### Required action
Only one stretch of the data below is wanted: the lines starting at the one with "destruct (get_n50_is_n50 [x])" and ending at the one with "get_n50 [7] = Ok 7 /\", both included, given again exactly.

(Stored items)
+ + + + + + +

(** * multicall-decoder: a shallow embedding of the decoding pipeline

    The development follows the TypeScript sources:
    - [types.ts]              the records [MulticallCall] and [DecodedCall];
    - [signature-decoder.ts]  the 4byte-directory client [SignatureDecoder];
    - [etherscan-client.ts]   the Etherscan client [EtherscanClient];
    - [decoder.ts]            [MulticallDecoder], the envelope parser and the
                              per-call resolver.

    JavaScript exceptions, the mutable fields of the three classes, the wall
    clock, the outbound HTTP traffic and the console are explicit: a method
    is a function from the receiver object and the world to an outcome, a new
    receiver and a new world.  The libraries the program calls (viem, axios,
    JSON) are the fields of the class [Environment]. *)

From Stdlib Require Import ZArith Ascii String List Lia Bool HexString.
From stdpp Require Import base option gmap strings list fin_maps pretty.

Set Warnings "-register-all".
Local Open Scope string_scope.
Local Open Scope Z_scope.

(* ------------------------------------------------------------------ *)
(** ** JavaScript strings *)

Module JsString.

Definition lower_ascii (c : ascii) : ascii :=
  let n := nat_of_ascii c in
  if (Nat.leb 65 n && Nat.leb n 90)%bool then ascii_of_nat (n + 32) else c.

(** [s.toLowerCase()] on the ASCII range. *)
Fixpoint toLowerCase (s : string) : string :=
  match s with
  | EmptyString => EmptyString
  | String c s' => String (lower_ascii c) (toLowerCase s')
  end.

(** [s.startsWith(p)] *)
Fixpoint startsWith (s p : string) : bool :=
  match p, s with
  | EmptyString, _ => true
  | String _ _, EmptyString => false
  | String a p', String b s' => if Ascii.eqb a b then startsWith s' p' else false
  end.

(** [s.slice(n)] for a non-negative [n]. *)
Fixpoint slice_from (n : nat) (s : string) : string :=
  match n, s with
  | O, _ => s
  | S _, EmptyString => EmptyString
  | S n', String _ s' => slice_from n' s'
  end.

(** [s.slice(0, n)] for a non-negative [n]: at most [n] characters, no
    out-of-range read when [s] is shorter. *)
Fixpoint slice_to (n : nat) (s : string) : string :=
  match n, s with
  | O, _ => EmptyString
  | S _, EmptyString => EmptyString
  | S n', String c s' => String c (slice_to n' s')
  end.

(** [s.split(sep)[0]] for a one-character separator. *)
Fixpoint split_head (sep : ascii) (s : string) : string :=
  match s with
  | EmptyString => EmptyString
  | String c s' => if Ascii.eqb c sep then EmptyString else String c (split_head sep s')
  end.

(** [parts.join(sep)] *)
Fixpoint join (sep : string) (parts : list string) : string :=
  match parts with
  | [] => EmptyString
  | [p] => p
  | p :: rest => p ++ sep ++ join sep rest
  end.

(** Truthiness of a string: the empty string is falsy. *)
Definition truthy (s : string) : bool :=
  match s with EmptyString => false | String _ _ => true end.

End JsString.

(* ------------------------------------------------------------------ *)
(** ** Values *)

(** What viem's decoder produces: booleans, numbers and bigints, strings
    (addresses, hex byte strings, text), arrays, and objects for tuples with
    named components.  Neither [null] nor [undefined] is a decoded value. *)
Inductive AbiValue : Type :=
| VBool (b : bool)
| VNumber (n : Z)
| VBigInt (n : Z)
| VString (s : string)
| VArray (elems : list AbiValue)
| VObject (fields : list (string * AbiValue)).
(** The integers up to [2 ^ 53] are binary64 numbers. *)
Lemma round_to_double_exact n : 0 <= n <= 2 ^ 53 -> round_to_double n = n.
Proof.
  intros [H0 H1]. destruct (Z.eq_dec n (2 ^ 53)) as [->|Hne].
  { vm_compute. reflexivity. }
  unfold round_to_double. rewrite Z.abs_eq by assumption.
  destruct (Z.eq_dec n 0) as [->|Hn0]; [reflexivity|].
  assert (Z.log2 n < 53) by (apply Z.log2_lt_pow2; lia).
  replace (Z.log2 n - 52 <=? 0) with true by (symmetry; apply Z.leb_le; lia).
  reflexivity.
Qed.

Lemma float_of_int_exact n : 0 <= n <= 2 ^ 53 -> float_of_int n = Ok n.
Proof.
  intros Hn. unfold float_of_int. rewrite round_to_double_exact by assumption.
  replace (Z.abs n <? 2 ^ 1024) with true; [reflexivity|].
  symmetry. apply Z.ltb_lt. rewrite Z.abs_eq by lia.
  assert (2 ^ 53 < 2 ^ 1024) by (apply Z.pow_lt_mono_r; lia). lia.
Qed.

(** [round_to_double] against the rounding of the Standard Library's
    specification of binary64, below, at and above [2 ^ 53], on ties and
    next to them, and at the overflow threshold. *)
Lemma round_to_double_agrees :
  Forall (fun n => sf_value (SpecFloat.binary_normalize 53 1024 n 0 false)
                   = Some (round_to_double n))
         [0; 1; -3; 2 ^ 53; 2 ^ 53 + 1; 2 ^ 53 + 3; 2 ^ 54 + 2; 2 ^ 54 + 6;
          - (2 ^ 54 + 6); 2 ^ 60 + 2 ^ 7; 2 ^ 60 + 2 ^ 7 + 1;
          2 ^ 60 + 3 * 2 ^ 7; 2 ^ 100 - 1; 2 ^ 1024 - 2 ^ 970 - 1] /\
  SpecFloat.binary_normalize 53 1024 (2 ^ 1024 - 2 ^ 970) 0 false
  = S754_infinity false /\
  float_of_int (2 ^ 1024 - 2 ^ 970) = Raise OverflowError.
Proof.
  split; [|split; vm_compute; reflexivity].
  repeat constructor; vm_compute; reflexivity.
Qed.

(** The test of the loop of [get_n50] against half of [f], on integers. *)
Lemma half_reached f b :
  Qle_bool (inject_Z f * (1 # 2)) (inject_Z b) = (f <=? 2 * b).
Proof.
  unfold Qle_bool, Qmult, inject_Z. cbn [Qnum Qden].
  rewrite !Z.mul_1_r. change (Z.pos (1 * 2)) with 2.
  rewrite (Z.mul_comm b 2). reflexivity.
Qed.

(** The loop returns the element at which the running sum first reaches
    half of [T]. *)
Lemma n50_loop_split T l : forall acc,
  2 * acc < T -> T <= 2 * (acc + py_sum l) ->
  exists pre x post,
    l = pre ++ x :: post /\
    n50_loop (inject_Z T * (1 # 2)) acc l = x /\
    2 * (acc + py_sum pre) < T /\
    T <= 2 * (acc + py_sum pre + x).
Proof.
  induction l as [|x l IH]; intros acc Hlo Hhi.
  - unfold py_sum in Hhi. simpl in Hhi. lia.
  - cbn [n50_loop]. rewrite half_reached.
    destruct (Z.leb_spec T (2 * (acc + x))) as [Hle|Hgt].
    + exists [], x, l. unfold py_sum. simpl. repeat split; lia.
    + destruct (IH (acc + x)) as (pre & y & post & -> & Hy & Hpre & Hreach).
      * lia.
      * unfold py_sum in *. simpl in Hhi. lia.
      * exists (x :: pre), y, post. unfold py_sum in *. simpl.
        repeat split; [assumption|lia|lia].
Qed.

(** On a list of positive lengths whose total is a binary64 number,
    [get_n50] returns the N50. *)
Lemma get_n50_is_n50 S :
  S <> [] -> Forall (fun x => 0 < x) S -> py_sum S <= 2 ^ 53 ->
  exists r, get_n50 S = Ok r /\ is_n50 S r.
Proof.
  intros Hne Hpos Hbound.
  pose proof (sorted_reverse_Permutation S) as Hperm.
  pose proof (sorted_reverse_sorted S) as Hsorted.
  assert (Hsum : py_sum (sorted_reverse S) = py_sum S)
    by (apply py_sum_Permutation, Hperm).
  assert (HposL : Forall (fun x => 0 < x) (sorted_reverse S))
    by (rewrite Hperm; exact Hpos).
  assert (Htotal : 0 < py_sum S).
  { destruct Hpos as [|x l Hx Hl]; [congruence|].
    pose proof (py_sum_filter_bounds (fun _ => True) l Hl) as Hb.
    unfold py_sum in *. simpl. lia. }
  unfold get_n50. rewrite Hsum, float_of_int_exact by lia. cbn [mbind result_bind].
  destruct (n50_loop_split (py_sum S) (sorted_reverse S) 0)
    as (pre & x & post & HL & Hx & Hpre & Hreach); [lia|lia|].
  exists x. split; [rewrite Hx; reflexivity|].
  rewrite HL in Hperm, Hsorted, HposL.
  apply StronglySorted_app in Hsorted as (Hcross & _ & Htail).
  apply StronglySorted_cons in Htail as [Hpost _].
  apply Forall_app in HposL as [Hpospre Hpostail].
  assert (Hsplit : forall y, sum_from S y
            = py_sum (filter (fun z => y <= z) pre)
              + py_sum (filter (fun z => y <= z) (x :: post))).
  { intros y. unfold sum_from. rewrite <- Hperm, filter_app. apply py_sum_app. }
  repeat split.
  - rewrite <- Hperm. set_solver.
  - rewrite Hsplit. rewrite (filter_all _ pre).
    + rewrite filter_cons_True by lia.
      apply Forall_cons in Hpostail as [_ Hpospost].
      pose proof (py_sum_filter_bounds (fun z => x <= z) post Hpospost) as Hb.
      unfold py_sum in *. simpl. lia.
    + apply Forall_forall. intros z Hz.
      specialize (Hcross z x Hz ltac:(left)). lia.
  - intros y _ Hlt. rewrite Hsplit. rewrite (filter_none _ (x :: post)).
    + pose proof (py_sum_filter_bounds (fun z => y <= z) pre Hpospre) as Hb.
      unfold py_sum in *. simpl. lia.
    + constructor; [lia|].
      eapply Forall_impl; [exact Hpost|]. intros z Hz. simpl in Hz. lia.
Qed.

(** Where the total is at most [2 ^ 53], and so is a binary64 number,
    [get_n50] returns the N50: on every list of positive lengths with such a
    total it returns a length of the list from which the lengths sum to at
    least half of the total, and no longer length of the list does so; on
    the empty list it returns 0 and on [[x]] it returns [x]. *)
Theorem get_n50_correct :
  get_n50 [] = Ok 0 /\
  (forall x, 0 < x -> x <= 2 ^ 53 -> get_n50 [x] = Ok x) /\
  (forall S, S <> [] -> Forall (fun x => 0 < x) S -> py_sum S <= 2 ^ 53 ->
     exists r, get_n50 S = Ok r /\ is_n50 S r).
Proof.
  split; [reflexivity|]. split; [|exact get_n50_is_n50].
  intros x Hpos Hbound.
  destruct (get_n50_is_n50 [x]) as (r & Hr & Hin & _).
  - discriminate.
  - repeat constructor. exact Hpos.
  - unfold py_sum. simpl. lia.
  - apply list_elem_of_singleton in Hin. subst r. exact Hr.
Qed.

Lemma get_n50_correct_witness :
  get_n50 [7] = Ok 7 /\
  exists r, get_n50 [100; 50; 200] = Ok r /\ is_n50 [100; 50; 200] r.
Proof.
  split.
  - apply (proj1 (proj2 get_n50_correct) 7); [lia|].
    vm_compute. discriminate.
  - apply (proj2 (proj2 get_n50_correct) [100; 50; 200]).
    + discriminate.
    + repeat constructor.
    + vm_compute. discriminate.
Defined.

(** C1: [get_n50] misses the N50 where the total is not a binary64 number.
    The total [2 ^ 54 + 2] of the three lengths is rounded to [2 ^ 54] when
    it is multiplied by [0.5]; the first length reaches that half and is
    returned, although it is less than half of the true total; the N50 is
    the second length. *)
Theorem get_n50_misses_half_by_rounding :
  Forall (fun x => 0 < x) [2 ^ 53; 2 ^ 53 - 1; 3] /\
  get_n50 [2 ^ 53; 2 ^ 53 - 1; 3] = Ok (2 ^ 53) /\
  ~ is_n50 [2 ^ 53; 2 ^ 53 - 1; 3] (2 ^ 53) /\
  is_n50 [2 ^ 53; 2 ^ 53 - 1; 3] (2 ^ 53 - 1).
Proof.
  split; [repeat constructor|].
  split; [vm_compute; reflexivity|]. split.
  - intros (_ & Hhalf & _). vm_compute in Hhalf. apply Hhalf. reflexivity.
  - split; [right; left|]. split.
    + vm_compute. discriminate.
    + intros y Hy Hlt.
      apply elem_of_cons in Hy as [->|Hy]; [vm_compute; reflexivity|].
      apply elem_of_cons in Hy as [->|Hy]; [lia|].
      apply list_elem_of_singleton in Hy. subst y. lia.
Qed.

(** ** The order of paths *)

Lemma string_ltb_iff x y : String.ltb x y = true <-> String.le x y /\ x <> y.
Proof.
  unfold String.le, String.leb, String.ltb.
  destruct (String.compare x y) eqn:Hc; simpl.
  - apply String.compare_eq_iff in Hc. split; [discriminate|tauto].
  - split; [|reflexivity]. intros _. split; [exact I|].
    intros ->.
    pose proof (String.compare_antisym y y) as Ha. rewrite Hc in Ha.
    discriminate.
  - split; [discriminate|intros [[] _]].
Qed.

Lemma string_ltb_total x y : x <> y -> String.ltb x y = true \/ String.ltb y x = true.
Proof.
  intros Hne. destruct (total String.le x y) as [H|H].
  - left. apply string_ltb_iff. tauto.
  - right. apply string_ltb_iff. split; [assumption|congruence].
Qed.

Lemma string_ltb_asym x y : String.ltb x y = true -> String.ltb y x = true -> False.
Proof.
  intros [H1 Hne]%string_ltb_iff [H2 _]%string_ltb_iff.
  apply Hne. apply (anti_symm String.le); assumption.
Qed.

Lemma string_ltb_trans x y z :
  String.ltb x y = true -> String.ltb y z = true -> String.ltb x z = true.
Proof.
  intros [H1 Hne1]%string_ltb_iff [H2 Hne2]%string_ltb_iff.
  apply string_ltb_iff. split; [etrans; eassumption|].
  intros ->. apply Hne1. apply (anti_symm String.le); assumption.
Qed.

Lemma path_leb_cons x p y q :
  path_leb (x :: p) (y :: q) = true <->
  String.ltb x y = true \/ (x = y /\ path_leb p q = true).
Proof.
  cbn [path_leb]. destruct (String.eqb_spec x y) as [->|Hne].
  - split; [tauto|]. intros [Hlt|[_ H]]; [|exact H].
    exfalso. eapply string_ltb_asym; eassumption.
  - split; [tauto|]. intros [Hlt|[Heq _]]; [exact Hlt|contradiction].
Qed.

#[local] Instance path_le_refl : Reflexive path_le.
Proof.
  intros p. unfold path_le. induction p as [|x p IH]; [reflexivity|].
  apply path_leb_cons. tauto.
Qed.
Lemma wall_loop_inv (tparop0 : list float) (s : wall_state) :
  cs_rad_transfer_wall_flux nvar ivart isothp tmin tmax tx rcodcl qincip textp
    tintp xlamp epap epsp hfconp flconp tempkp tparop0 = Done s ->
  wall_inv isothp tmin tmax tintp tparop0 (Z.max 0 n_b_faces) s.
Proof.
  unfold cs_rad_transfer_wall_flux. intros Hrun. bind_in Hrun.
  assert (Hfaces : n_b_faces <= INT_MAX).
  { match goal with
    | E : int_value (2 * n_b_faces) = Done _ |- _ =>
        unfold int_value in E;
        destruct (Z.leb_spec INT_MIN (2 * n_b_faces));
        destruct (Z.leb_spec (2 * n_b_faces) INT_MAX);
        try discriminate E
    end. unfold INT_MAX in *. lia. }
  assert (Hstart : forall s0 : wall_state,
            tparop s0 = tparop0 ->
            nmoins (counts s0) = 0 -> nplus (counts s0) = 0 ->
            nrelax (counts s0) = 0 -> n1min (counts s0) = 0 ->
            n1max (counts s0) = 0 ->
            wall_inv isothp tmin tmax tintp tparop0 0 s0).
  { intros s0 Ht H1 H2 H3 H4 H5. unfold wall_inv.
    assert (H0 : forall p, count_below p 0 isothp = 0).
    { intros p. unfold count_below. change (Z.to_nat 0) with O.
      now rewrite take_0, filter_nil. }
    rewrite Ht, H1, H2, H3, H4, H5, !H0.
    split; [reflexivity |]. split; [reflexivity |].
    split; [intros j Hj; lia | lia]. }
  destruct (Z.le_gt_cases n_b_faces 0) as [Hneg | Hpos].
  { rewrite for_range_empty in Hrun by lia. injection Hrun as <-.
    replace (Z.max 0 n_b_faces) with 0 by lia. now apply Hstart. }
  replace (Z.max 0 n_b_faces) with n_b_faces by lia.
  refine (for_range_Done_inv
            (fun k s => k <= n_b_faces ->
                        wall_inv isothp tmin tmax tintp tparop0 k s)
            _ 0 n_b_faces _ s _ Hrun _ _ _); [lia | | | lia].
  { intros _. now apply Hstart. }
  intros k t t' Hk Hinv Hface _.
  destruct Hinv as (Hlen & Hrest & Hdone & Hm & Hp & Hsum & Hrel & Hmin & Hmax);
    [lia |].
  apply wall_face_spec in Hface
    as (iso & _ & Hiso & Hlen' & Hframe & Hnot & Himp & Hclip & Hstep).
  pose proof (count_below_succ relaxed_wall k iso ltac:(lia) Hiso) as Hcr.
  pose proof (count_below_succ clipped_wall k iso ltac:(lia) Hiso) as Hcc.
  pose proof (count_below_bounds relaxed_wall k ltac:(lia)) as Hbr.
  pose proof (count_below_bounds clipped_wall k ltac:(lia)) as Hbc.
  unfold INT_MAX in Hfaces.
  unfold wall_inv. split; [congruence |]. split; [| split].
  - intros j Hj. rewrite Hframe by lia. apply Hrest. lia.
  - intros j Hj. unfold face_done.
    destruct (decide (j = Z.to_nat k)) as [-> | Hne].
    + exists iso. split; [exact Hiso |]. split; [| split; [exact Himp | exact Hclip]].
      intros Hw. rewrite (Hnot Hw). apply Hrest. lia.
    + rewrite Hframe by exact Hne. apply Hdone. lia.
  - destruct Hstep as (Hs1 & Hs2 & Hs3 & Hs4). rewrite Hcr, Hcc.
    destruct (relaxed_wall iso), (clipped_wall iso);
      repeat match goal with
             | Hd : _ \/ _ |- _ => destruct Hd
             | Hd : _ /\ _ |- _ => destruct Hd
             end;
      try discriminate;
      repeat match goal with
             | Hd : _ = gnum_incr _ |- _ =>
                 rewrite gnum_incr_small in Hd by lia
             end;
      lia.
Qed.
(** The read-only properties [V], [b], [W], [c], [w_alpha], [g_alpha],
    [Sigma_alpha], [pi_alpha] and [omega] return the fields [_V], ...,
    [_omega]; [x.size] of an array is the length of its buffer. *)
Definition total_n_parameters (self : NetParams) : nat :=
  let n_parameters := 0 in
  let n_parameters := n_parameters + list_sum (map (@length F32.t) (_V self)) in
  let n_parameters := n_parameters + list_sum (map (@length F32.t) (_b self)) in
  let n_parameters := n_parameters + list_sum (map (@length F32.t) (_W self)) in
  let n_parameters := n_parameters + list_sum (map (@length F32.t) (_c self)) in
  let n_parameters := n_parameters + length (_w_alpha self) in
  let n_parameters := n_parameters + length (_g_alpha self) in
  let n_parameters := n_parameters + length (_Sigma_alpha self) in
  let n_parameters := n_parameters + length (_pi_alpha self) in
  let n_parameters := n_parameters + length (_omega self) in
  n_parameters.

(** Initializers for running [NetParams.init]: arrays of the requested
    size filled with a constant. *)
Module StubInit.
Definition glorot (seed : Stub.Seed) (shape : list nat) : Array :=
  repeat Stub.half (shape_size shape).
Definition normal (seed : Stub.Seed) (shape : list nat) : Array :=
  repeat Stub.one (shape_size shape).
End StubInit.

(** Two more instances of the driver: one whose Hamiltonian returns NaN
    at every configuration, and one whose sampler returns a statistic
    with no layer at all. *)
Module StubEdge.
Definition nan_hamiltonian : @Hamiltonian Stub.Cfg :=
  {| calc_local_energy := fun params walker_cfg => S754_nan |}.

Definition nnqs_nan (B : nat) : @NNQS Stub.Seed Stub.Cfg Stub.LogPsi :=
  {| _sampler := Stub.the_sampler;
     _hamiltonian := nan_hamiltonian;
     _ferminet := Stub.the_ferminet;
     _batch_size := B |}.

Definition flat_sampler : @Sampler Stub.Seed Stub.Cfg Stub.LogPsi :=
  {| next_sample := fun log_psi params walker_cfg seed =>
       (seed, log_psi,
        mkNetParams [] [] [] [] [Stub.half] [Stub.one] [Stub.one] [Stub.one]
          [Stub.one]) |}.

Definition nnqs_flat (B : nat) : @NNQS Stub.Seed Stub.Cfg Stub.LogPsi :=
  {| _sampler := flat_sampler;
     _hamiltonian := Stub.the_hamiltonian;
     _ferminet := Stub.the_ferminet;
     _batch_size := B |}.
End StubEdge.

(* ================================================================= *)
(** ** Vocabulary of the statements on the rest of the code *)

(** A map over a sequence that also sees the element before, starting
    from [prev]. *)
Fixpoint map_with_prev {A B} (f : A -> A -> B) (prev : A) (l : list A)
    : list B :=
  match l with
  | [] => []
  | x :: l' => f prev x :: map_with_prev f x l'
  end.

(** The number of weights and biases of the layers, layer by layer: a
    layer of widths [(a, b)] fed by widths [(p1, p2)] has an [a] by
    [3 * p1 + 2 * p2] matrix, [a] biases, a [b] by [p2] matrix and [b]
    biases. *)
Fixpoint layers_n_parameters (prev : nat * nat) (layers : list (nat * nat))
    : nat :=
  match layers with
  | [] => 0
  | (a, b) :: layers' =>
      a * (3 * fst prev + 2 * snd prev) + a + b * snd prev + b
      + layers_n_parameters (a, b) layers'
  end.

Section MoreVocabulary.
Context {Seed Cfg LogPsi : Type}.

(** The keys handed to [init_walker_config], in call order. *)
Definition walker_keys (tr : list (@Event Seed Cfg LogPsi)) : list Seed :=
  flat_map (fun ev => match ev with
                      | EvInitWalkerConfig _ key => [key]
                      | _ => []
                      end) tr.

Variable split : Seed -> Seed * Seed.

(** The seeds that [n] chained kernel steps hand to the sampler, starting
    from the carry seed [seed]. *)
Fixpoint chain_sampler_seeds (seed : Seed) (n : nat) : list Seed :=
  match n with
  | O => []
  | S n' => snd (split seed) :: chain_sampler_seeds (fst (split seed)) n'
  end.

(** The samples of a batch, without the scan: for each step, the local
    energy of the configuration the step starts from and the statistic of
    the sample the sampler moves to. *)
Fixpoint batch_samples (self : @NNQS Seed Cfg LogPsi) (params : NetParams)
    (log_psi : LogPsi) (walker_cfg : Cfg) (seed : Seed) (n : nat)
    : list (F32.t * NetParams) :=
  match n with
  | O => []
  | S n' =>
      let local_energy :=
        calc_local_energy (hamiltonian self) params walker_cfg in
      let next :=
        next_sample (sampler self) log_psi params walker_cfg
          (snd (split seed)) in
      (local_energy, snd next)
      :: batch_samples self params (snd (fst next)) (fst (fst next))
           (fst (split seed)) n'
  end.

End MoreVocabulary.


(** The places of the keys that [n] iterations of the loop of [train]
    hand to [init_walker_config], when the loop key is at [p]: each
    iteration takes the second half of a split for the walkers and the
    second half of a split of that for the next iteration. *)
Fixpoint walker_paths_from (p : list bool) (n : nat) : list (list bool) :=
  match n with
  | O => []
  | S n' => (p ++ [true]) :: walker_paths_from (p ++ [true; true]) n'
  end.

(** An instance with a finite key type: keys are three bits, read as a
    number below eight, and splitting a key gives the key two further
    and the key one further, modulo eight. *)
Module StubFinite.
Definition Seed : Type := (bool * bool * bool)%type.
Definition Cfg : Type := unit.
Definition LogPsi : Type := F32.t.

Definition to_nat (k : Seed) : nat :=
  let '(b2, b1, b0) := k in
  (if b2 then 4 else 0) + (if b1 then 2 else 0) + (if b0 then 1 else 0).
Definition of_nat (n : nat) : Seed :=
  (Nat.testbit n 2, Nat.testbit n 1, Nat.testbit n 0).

+ + + + + + +

### Solution for this task
  destruct (get_n50_is_n50 [x]) as (r & Hr & Hin & _).
  - discriminate.
  - repeat constructor. exact Hpos.
  - unfold py_sum. simpl. lia.
  - apply list_elem_of_singleton in Hin. subst r. exact Hr.
Qed.

Lemma get_n50_correct_witness :
  get_n50 [7] = Ok 7 /\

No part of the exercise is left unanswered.